Wednesday 8 April 2009

PJ Harvey... wilfully losing her self in the service of art


For her latest, A Woman A Man Goes By, PJ has teamed up with the unrepentantly retrograde, producer-musician John Parish. This is most definitely a collaboration and you can hear the teamwork involved. It took me a while to figure out why - but I think it's simply because you can hear the bits which aren't PJ. It's her voice, so deeply familiar, but the lyrics sounds strange in her mouth, the rhythms and background tones are subtly changed. In fact, purely on the impression received, I suspect that Parish wrote all or most of the songs originally, and then they got together to figure out how to execute them.

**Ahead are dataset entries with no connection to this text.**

(** A [close] event recorded ten bytes before the end of the ring. *)
Definition sample_record : cpu_state * Z :=
  record_event_consumer sample_kenv sample_fillers (fun _ => true)
    (sample_consumer, sample_ring (RING_BUF_SIZE - 10)) PPME_SYSCALL_CLOSE_E UF_USED 1000
    sample_syscall.

Lemma sample_record_res : snd sample_record = 1.
Proof. vm_compute. reflexivity. Qed.

Lemma sample_record_length : length (unread (snd (fst sample_record))) = 36%nat.
Proof. vm_compute. reflexivity. Qed.

Lemma record_event_consumer_appends_witness :
  exists e, unread (snd (fst sample_record)) = bytes_of_event e /\
    ev_type e = PPME_SYSCALL_CLOSE_E /\ length (ev_params e) = 1%nat.
Proof.
  destruct (record_event_consumer_appends sample_kenv sample_fillers (fun _ => true)
    (sample_consumer, sample_ring (RING_BUF_SIZE - 10)) (fst sample_record)
    PPME_SYSCALL_CLOSE_E UF_USED 1000 sample_syscall 1 sample_fillers_ok)
    as (markers & evs & Hm & Hr & Hres).
  - split; [simpl; lia|]. split; simpl; unfold RING_BUF_SIZE; lia.
  - rewrite <- sample_record_res. unfold sample_record. apply surjective_pairing.
  - destruct Hres as [[H _]|(_ & e & -> & He)]; [discriminate H|].
    destruct markers as [|mk ms].
    + exists e. split.
      * rewrite (rec_unread _ _ _ Hr). simpl. by rewrite app_nil_r.
      * destruct He as (_ & _ & He & Hp). rewrite He in Hp |- *. split; [done|].
        apply Nat2Z.inj. rewrite Hp. reflexivity.
    + exfalso. pose proof (f_equal (@length _) (rec_unread _ _ _ Hr)) as Hl.
      rewrite length_app in Hl. cbn [app map concat] in Hl. rewrite length_app, map_app, concat_app, length_app in Hl.
      rewrite sample_record_length in Hl.
      pose proof (event_length (ev_ts mk) (ev_tid mk) (ev_type mk) (ev_params mk)) as H1.
      pose proof (event_length (ev_ts e) (ev_tid e) (ev_type e) (ev_params e)) as H2.
      pose proof (zsum_lens_nonneg (ev_params mk)). pose proof (zsum_lens_nonneg (ev_params e)).
      cbn [map concat] in Hl. rewrite length_app in Hl. unfold bytes_of_event in Hl.
      unfold sizeof_ppm_evt_hdr in *. lia.
Defined.

(** ** The dropping policy. *)

(** Inside the part of each second that is not sampled. *)
Definition in_drop_window (c : ppm_consumer) (ns : Z) : bool :=
  (sampling_interval c <? SECOND_IN_NS) && (sampling_interval c <=? ns mod SECOND_IN_NS).

Definition policy_drops (k : kenv) (c : ppm_consumer) (t drop_flags ns : Z) : bool :=
  let mode := negb (dropping_mode c =? 0) in
  (mode && drop_nostate_event k t)
  || (mode && negb (has_flag drop_flags UF_NEVER_DROP)
      && (has_flag drop_flags UF_ALWAYS_DROP || in_drop_window c ns)).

It's as though she's performing a script. It's not her own music. Even just as a vocalist she's amazing, but it's fundamentally different to her own work. Parish must be a very strong-minded individual. Given the force of PJ's artistic persona and the uniqueness of her sound, it surprises me that anyone could appropriate Her Polly-ness for anything. Intuitively I would have assumed that you'd write for her, you would adapt yourself to her world. To take that voice, the character she has and use it to express your own message, well, it's uncompromising to say the least.
The album opens with the, in this context, easy-listening "Black Hearted Love", before cantering madly about through more progressive, dissonant territory. Whereas PJ's own work will generally employ taut muscular electric guitar and drums, here she's often backed by a plunking banjo, or a sparse piano, and accompanied by herself on backing vocals. Stylistically, it's reminiscent of a less Nordic, more English, Bjork. I'm reminded that one of the great things about PJ is her love of words; with each song she uses her voice to prod and pull at the words, to batter them, to drag them by the hair, and occasionally, to violently disembowel them into a bloody heap on the floor. It's nerve-tingling-ly visceral, though sometimes, perhaps unavoidably, going too far and becoming utterly unlistenable as in "April".

The centrepiece of the album is the title track. A romping, chaotic, foul-mouthed, vaudeville freak show of a song... a diatribe about some rough trade experience gone wrong?... deliberately gender-confused by putting the words into a woman's voice. "Pig Will Not" is another wonderfully crazy mess of a track, seemingly made up and recorded in real time it's largely PJ ranting and wailing over a hailstorm of drums.

They're touring the UK shortly and I''ll be checking them out in London. Can't wait to see this performed... just not sure I'll listen to it much at other times.